RECORDS TO PROCESS |
#[export] Instance restricted_Env : Env Restricted := {|
  ReadFile name σ :=
    let '(r, σ1) := ReadFile name (inner σ) in (r, mkRestricted σ1);
  Unmarshal data :=
    if decide (data = "values") then (given_parameters, None)
    else if decide (data = "denied") then (denied_parameters, None)
    else Unmarshal (Σ:=Fake) data;
  Marshal eb := Marshal (Σ:=Fake) eb;
  NewSessionWithOptions σ :=
    let '(r, σ1) := NewSessionWithOptions (inner σ) in (r, mkRestricted σ1);
  GetParameter i σ :=
    let '(r, σ1) := GetParameter i (inner σ) in (r, mkRestricted σ1);
  PutParameter i σ :=
    if decide (ppi_Name i = "/shared/key")
    then (Failed "AccessDeniedException", σ)
    else let '(r, σ1) := PutParameter i (inner σ) in (r, mkRestricted σ1);
  Create name σ := (Failed ("open " +:+ name +:+ ": permission denied"), σ);
  Write f data σ := ((0, Some "bad file descriptor"), σ);
  Close f σ := (None, σ)
|}.

Definition restricted_world (chunks : list string) : World Restricted :=
  mkWorld (mkRestricted full_sys) chunks [].

(** ** Strings *)

Lemma append_cons c (s t : string) : String c s +:+ t = String c (s +:+ t).
Proof. reflexivity. Qed.

Lemma append_assoc (a b c : string) : (a +:+ b) +:+ c = a +:+ (b +:+ c).
Proof.
  induction a as [|x a IH]; [done|]. rewrite !append_cons. congruence.
Qed.

Lemma bytes_append (a b : string) : bytes (a +:+ b) = bytes a ++ bytes b.
Proof.
  induction a as [|x a IH]; [done|]. rewrite append_cons. simpl. congruence.
Qed.

(** [cut] returns a line that ends with the delimiter and holds it
    nowhere else, and loses nothing. *)
Lemma cut_Some delim s line rest :
  cut delim s = Some (line, rest) →
  ∃ body, line = body +:+ String delim "" ∧ (delim ∉ bytes body) ∧
          s = line +:+ rest.
Proof.
  revert line rest. induction s as [|c s IH]; intros line rest; simpl.
  - discriminate.
  - case_decide as Hc.
    + intros [= <- <-]. exists "". subst c. split_and!; [done | | done].
      apply not_elem_of_nil.
    + destruct (cut delim s) as [[l r]|] eqn:Hcut; [|discriminate].
      intros [= <- <-]. destruct (IH l r eq_refl) as (body & -> & Hnot & ->).
      exists (String c body). split_and!; [done | | done].
      simpl. rewrite not_elem_of_cons. auto.
Qed.

Lemma cut_None delim s : cut delim s = None → delim ∉ bytes s.
Proof.
  induction s as [|c s IH]; simpl.
  - intros _. apply not_elem_of_nil.
  - case_decide as Hc; [discriminate|].
    destruct (cut delim s) as [[l r]|]; [discriminate|].
    intros _. rewrite not_elem_of_cons. auto.
Qed.

(** A successful [ReadString] returns a text that ends with the
    delimiter and holds it nowhere else. *)
Lemma ReadString_line delim chunks text rest :
  ReadString delim chunks = ((text, None), rest) →
  ∃ body, text = body +:+ (String delim "") ∧ delim ∉ bytes body.
Proof.
  revert text rest. induction chunks as [|ch chunks IH]; intros text rest; simpl.
  - discriminate.
  - destruct (cut delim ch) as [[line r]|] eqn:Hcut.
    + intros [= <- <-]. destruct (cut_Some _ _ _ _ Hcut) as (body & ? & ? & _).
      eauto.
    + destruct (ReadString delim chunks) as [[t e] r] eqn:Hrd.
      intros [= <- -> <-]. destruct (IH t r eq_refl) as (body & -> & Hnot).
      exists (ch +:+ body). rewrite append_assoc. split; [done|].
      rewrite bytes_append, not_elem_of_app. split; [|done].
      by apply cut_None.
Qed.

YOUR OBJECTIVE | Could you work out how many lines in the material contain "GetParameter"? Reply with only that number.

ANSWER BELOW | 2